(* ===== verification/TxnStepsMessage.v ===== *)
(** * Transaction steps (src/protocol/txn_steps_message.c)

    A TXN_STEPS message carries step records back to back: eight bytes of
    header, the payload padded to eight bytes, and the expected value when the
    step has one.  A writer fills the message record by record; the receiver
    checks that the records tile the payload before it hands them out. *)

From S2P Require Import Prelude CString Wire Codec FrameMessage TxnMessage.

Notation TXN_STEPS_FIXED_FIELDS_SIZE := 12%nat (only parsing).
Notation TXN_STEPS_RECORD_BYTES_MAX := 400%nat (only parsing).
Notation TXN_STEP_RECORD_HEADER_SIZE := 8%nat (only parsing).
Definition TXN_STEP_RECORD_ALIGNMENT : Z := 8.
Notation TXN_STEP_EXPECT_VALUE_SIZE := 8%nat (only parsing).
Notation TXN_STEP_PAYLOAD_SIZE_MAX := 255%nat (only parsing).
Notation STEPS_FIRST_RECORD_OFFSET := 16%nat (only parsing).
Definition STEPS_COUNT_MAX : Z := 255.
Definition TXN_STEPS_FLAG_END : Z := 1.
Definition TXN_STEP_FLAG_EXPECT_VALUE : Z := 1.
Definition TXN_STEP_FLAG_EXPECT_ONLY : Z := 2.
Definition TXN_STEP_FLAG_MESSAGE : Z := 8.
Definition TXN_STEP_FLAG_CONTINUED : Z := 16.

Record TxnStep := {
  st_template_id : Z; st_flags : Z; st_payload_length : Z; st_frame_flags : Z; st_can_id : Z; st_expect_value : Z; st_payload : list Z;
}.
Definition TxnStep_zero : TxnStep := {|
  st_template_id := 0; st_flags := 0; st_payload_length := 0; st_frame_flags := 0; st_can_id := 0; st_expect_value := 0;
  st_payload := replicate TXN_STEP_PAYLOAD_SIZE_MAX 0 |}.

(** [records] and [records_size]: the bytes of the records. *)
Record TxnStepsMessage := {
  tsm_channel : Z; tsm_step_count : Z; tsm_txn_id : Z; tsm_first_seq : Z; tsm_flags : Z; tsm_records : list Z;
}.

(** [buffer_size] is the buffer's length. *)
Record TxnStepsWriter := { tw_buffer : list Z; tw_records_size : Z; tw_step_count : Z }.

(** ** Records *)

Definition isMessageRecordValid (step : TxnStep) : bool :=
  if (st_payload_length step =? 0) || negb (st_frame_flags step =? 0) then false
  else if has_flag (st_flags step) TXN_STEP_FLAG_EXPECT_ONLY then false
  else if has_flag (st_flags step) TXN_STEP_FLAG_CONTINUED then negb (has_flag (st_flags step) TXN_STEP_FLAG_EXPECT_VALUE)
  else true.

Definition isStepValid (step : TxnStep) : bool :=
  if st_template_id step >=? TXN_TEMPLATES_MAX then false
  else if has_flag (st_flags step) TXN_STEP_FLAG_MESSAGE then isMessageRecordValid step
  else if has_flag (st_flags step) TXN_STEP_FLAG_CONTINUED then false
  else if has_flag (st_flags step) TXN_STEP_FLAG_EXPECT_ONLY && negb (st_payload_length step =? 0) then false
  else FrameMessage_IsPayloadLengthValid (st_payload_length step) (st_frame_flags step).

Definition paddedPayloadSize (payload_length : Z) : nat :=
  Z.to_nat ((payload_length + TXN_STEP_RECORD_ALIGNMENT - 1) / TXN_STEP_RECORD_ALIGNMENT * TXN_STEP_RECORD_ALIGNMENT).

Definition recordSize (payload_length flags : Z) : nat :=
  (TXN_STEP_RECORD_HEADER_SIZE + paddedPayloadSize payload_length +
   if has_flag flags TXN_STEP_FLAG_EXPECT_VALUE then TXN_STEP_EXPECT_VALUE_SIZE else 0)%nat.

Definition TxnStep_RecordSize (self : TxnStep) : nat := recordSize (st_payload_length self) (st_flags self).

-- -- --

• **Problem details**:
Looking at the records above, return exactly the lines from the line with "Notation TXN_STEP_PAYLOAD_SIZE_MAX := 255%nat" to the line with "(st_flags step) TXN_STEP_FLAG_EXPECT_VALUE)", both ends included.

• **Result**:
Notation TXN_STEP_PAYLOAD_SIZE_MAX := 255%nat (only parsing).
Notation STEPS_FIRST_RECORD_OFFSET := 16%nat (only parsing).
Definition STEPS_COUNT_MAX : Z := 255.
Definition TXN_STEPS_FLAG_END : Z := 1.
Definition TXN_STEP_FLAG_EXPECT_VALUE : Z := 1.
Definition TXN_STEP_FLAG_EXPECT_ONLY : Z := 2.
Definition TXN_STEP_FLAG_MESSAGE : Z := 8.
Definition TXN_STEP_FLAG_CONTINUED : Z := 16.

Record TxnStep := {
  st_template_id : Z; st_flags : Z; st_payload_length : Z; st_frame_flags : Z; st_can_id : Z; st_expect_value : Z; st_payload : list Z;
}.
Definition TxnStep_zero : TxnStep := {|
  st_template_id := 0; st_flags := 0; st_payload_length := 0; st_frame_flags := 0; st_can_id := 0; st_expect_value := 0;
  st_payload := replicate TXN_STEP_PAYLOAD_SIZE_MAX 0 |}.

(** [records] and [records_size]: the bytes of the records. *)
Record TxnStepsMessage := {
  tsm_channel : Z; tsm_step_count : Z; tsm_txn_id : Z; tsm_first_seq : Z; tsm_flags : Z; tsm_records : list Z;
}.

(** [buffer_size] is the buffer's length. *)
Record TxnStepsWriter := { tw_buffer : list Z; tw_records_size : Z; tw_step_count : Z }.

(** ** Records *)

Definition isMessageRecordValid (step : TxnStep) : bool :=
  if (st_payload_length step =? 0) || negb (st_frame_flags step =? 0) then false
  else if has_flag (st_flags step) TXN_STEP_FLAG_EXPECT_ONLY then false
  else if has_flag (st_flags step) TXN_STEP_FLAG_CONTINUED then negb (has_flag (st_flags step) TXN_STEP_FLAG_EXPECT_VALUE)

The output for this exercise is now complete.